Perspective - (2022) Volume 11, Issue 3

Exponentiated Standardized Half Logistic Distribution

Hayashi Nakao*
*Correspondence: Hayashi Nakao, Department of Mathematics, Osaka University, Toyonaka, Osaka, Japan, Email:
Department of Mathematics, Osaka University, Toyonaka, Osaka, Japan

Received: 05-Mar-2022, Manuscript No. jacm-22-65874; Editor assigned: 07-Mar-2022, Pre QC No. P-65874; Reviewed: 21-Mar-2022, QC No. Q-65874; Revised: 22-Mar-2022, Manuscript No. R-65874; Published: 29-Mar-2022 , DOI: 10.37421/ 2168-9679.2022.11.461
Citation: Nakao, Hayashi. “Exponentiated Standardized Half Logistic Distribution.” J Appl Computat Math 11 (2022): 461.
Copyright: © 2022 Nakao H. This is an open-access article distributed under the terms of the Creative Commons Attribution License, which permits unrestricted use, distribution, and reproduction in any medium, provided the original author and source are credited.

Introduction

Rainfall intensity prediction or forecast is vital in designing hydraulic structures and flood and erosion control structures. In this work, meteorological data were obtained from the National Aeronautics and Space Administration’s (NASA) website. Models estimating maximum rainfall intensities were derived, and some meteorological factors’ effects on the models were tested. The meteorological factors considered include annual relative humidity averages, specific humidity, temperature range at 2 m, maximum temperature, and minimum temperature. This research was aimed at developing a model for estimating maximum rainfall intensities, and the effects of various meteorological factors on the models were investigated. The exponentiated standardized half logistic distribution (ESLD) was used to model the effects of the factors and return periods on 35 years’ (1984–2018) annual maxima monthly rainfall intensities for Port Harcourt metropolis, Nigeria. The model parameters were estimated using the maximum likelihood estimation method. Compared with the results from the five standard distributions, three criteria were used to determine the best-performed distribution. These indicated that the ESLD performed considerably better than the other five compared distributions. Only the return period had significant effects on the model for the rainfall intensity prediction since, while the effects of the meteorological factors are insignificant.

Description

Different meteorological conditions impact precipitation in three ways: (1) how intense it is, (2) how large it is, and (3) how long it lasts. The parameters such as minimum and maximum temperatures, specific humidity, and relative humidity may affect climatic conditions. Since the 1960s, the public has focused attention on how rapidly industrial and agricultural expansion is taking place and other things such as changes in climate and precipitation, climate change, and human activities on water resources management. The conclusion to be drawn from this research is that it is reasonable to say that precipitation and temperature are highly relevant factors in investigations related to climate change and hydrologic cycle change.
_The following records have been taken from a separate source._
(** The queue is no longer than the store is large. *)
Lemma queue_len ts s q p t :
  queue_inv ts s q → ts !! p = Some t → p ∉ q → Z.of_nat (length q) + 1 ≤ Z.of_nat (size ts).
Proof.
  intros [] Hp Hnot.
  assert (Hsub : list_to_set (p :: q) ⊆@{gset Z} dom ts).
  { intros x. rewrite elem_of_list_to_set, elem_of_cons, elem_of_dom. intros [->|Hx]; [eauto|].
    rewrite Forall_forall in qi_ready0. destruct (qi_ready0 x Hx) as (t' & Ht' & _). eauto. }
  apply subseteq_size in Hsub. rewrite size_list_to_set, size_dom in Hsub by (by constructor).
  simpl in Hsub. lia.
Qed.

(** ** Enqueue and pick *)
Lemma enqueue_spec k s q p t :
  sched k = Some s → queue_inv (threads k) s q → p ≠ 0 → threads k !! p = Some t → valid t →
  state_enqueueable (state t) = true → p ∉ q →
  ∃ ts, mcsos_sched_enqueue k p =
      Ret (MCSOS_SCHED_OK, with_sched (with_threads k ts)
             (set_queue s (if decide (q = []) then p else ready_head s) p (runnable_count s ⊕ 1))) ∧
    queue_inv ts (set_queue s (if decide (q = []) then p else ready_head s) p (runnable_count s ⊕ 1))
      (q ++ [p]) ∧
    states_of ts = <[p := THREAD_READY]> (states_of (threads k)) ∧
    ∀ x, ctxt <$> ts !! x = ctxt <$> threads k !! x.
Proof.
  intros Hs HQ Hp0 Hp Hv He Hnot. pose proof (queue_len _ _ _ _ _ HQ Hp Hnot) as Hlen.
  unfold mcsos_sched_enqueue. rewrite Hs. pose proof HQ as HQ'. destruct HQ'.
  rewrite (proj2 (Z.eqb_neq _ _)) by done.
  rewrite (valid_object _ _ _ Hp Hp0), bool_decide_eq_true_2 by done. simpl.
  unfold deref. rewrite Hp. simpl. rewrite He. simpl. rewrite (modify_Ret _ _ _ _ Hp). simpl.
  set (t1 := set_tnext (set_state t THREAD_READY) 0). set (ts1 := <[p := t1]> (threads k)).
  assert (Hv1 : valid t1) by done.
  assert (Hst1 : states_of ts1 = <[p := THREAD_READY]> (states_of (threads k))).
  { unfold ts1. by rewrite states_of_insert. }
  assert (Hcx1 : ∀ x, ctxt <$> ts1 !! x = ctxt <$> threads k !! x).
  { intros x. unfold ts1. destruct (decide (p = x)) as [->|]; [rewrite lookup_insert_eq, Hp|
      rewrite lookup_insert_ne by done]; done. }
  destruct (Z.eqb_spec (ready_tail s) 0) as [Ht|Ht].
  - assert (q = []) as -> by (rewrite qi_tail0 in Ht; by apply (tail_of_zero _ _ _ qi_list0)).
    exists ts1. split_and!; [done| |done|done]. split; simpl; try done.
    + split_and!; [done..|]. exists t1. unfold ts1. by rewrite lookup_insert_eq.
    + by apply NoDup_singleton.
    + apply Forall_singleton. exists t1. unfold ts1. by rewrite lookup_insert_eq.
    + rewrite qi_count0. simpl. by words.
    + unfold ts1. by erewrite size_modify.
  - destruct q as [|l q0 _] using rev_ind; [by rewrite qi_tail0 in Ht|].
    rewrite decide_False by (by destruct q0). rewrite qi_tail0, tail_of_snoc.
    rewrite Forall_app, Forall_singleton in qi_ready0. destruct qi_ready0 as [_ (tl & Htl & Hvl & Hsl)].
    assert (Hpl : p ≠ l) by set_solver.
    assert (Htl1 : ts1 !! l = Some tl) by (unfold ts1; by rewrite lookup_insert_ne).
    rewrite (modify_Ret _ _ _ _ Htl1). simpl. exists (<[l := set_tnext tl p]> ts1).
    assert (HQ1 : queue_inv ts1 s (q0 ++ [l])) by (by apply (queue_inv_insert _ _ _ _ t)).
    split_and!; [done| | |].
    + destruct HQ1. split; simpl; try done.
      * rewrite <- app_assoc. simpl. eapply qlist_snoc; [done|done|unfold ts1; by rewrite lookup_insert_eq|done..|].
        apply NoDup_app in qi_nodup1 as (_ & Hd & _). intros Hin. apply (Hd l Hin). set_solver.
      * by rewrite tail_of_snoc.
      * apply NoDup_app. split_and!; [done| |by apply NoDup_singleton]. set_solver.
      * apply Forall_app. split.
        -- apply ready_insert; [done|]. by intros _.
        -- apply Forall_singleton. exists t1. rewrite lookup_insert_ne by done.
           unfold ts1. by rewrite lookup_insert_eq.
      * rewrite qi_count0. rewrite !length_app in *. simpl length in *. words. lia.
      * by erewrite size_modify.
    + by rewrite (states_of_keep ts1 l tl).
    + intros x. rewrite <- Hcx1. destruct (decide (l = x)) as [->|]; [by rewrite lookup_insert_eq, Htl1|].
      by rewrite lookup_insert_ne.
Qed.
Extreme value studies are critical for engineering applications in determining extreme occurrences or loads. Examples of such events include the yearly maximum wind speed, the annual maximum daily streamflow, the annual maximum rainfall and runoff, and the annual maximum seismic motions. Various fields of study, including engineering, hydrology, water resources, water quality and quantity modelling, flood monitoring, drought forecast, soil erosion estimation, and a slew of others, benefit from analyzing rainfall data. An indepth understanding of the rainfall’s spatial and temporal distribution pattern is essential for practical water resource evaluation, planning, and management, as well as for agricultural planning and production. In addition, determining the probability and frequency of precipitation can assist policymakers in predicting floods, warning people about floods, and investigating the consequences of floods. Rainfall is a random occurrence that carries with it a certain amount of uncertainty. As a result, estimating rainfall is challenging due to its temporal and spatial unpredictability; yet, forecasting or reanalysis of rainfall is achievable through the use of historical meteorological data. As a result, the necessity of probabilistic analyses and explanations is justified. In this context, probabilistic analyses include probabilistic plotting positions, which estimate the frequencies and likelihoods that rainfall intensities will occur, and probability distributions, which are used to estimate reanalysis of forecast rainfall intensities.

Frequency analysis is done by analytically fitting selected probability distribution to data. It might involve graphical plotting for distribution evaluation and outliers’ detection. Several distributions exist and are still being developed. However, choosing the best and appropriate distribution for hydrological data has always remained a subject of research in hydrology. Plotting positions are estimated as probabilities of cumulative density function. When probability distributions are being fitted to ranked data, several methods presently exist for positioning the ranked data on the cumulative distribution axis based on the distribution being considered. Most probability distributions can be modified for random hydrologic variables; however, choosing the best distribution for hydrologic analysis is a herculean task.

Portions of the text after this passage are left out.